Ray Swanson

Ray Swanson

A member of the Cowboy Artists of America and the American Watercolor Society, Ray Swanson was known for his Southwest Native American subject--the Navajo, Hopi, Zuni and Apache Indians.  He was especially known for depicting children and smaller animals belonging to these tribes and for the beauty of their traditional costumes. 

Swanson was raised in rural South Dakota and settled in Carefree, Arizona. He first visited a Navajo Reservation in Arizona in the early 1960s, and from that time, incorporated Indian figures and genre into his subject matter.
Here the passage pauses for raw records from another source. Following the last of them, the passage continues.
(** X14: app.py never drops a key: the merged mapping holds exactly
    the keys of the two checkpoints, and the number of keys it reports
    is the size of their union. *)
Theorem app_keeps_every_key fs dir path1 path2 more
    (model1 model2 : gmap string (tensor E)) (w1 w2 : W) :
  fs !! path1 = Some (Safetensors model1) →
  fs !! path2 = Some (Safetensors model2) →
  py_eqb (py_add w1 w2) py_zero = false →
  ∃ merged,
    app_merge_models fs dir (path1 :: path2 :: more) w1 w2
    = ((MergeDone path1 path2 (py_div w1 (py_add w1 w2))
                  (py_div w2 (py_add w1 w2))
                  (size (dom model1 ∪ dom model2)),
        Some (joinpath dir "merged_model.safetensors")),
       save_file merged (joinpath dir "merged_model.safetensors") fs) ∧
    dom merged = dom model1 ∪ dom model2.
Proof.
  intros H1 H2 Hz.
  destruct (app_merge_models_ok fs dir path1 path2 more model1 model2 w1 w2
              H1 H2 Hz) as (merged & Hm & Hlook).
  assert (dom merged = dom model1 ∪ dom model2) as Hdom.
  { apply set_eq. intros k.
    by rewrite elem_of_dom, Hlook, app_value_is_Some. }
  exists merged. split; [|done]. by rewrite Hm, <-Hdom, size_dom.
Qed.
He attended a one-room schoolhouse in South Dakota and was early recognized for his art talent. His father was killed when Ray was young, and the family moved to California where he enrolled at the Northrop Institute of Technology in Los Angeles. He worked full time as a draftsman and studied aero-nautical engineering. For six years, he was a civil engineer in Redlands, California, and during that time married Beverly, his high school sweetheart. 

He also began to paint, encouraged by his wife and friends, and he displayed his work at the curio shop he and Beverly opened in Oak Glen near Los Angeles. Gallery owners in New Mexico and California began carrying his work, and he became a full-time painter.

In 1973, he and Beverly sold the shop and moved to Arizona where he continued to paint the Native Americans. He also painted some landscapes and seascapes in both watercolor and oil and traveled widely in search of subject matter beyond Arizona.

In 1979, he was named Arizona Artist of the Year and in 1986 was voted into membership of the Cowboy Artists of America, which he served as president at the time of his death in 2004.  He was also a signature member of the American Watercolor Society.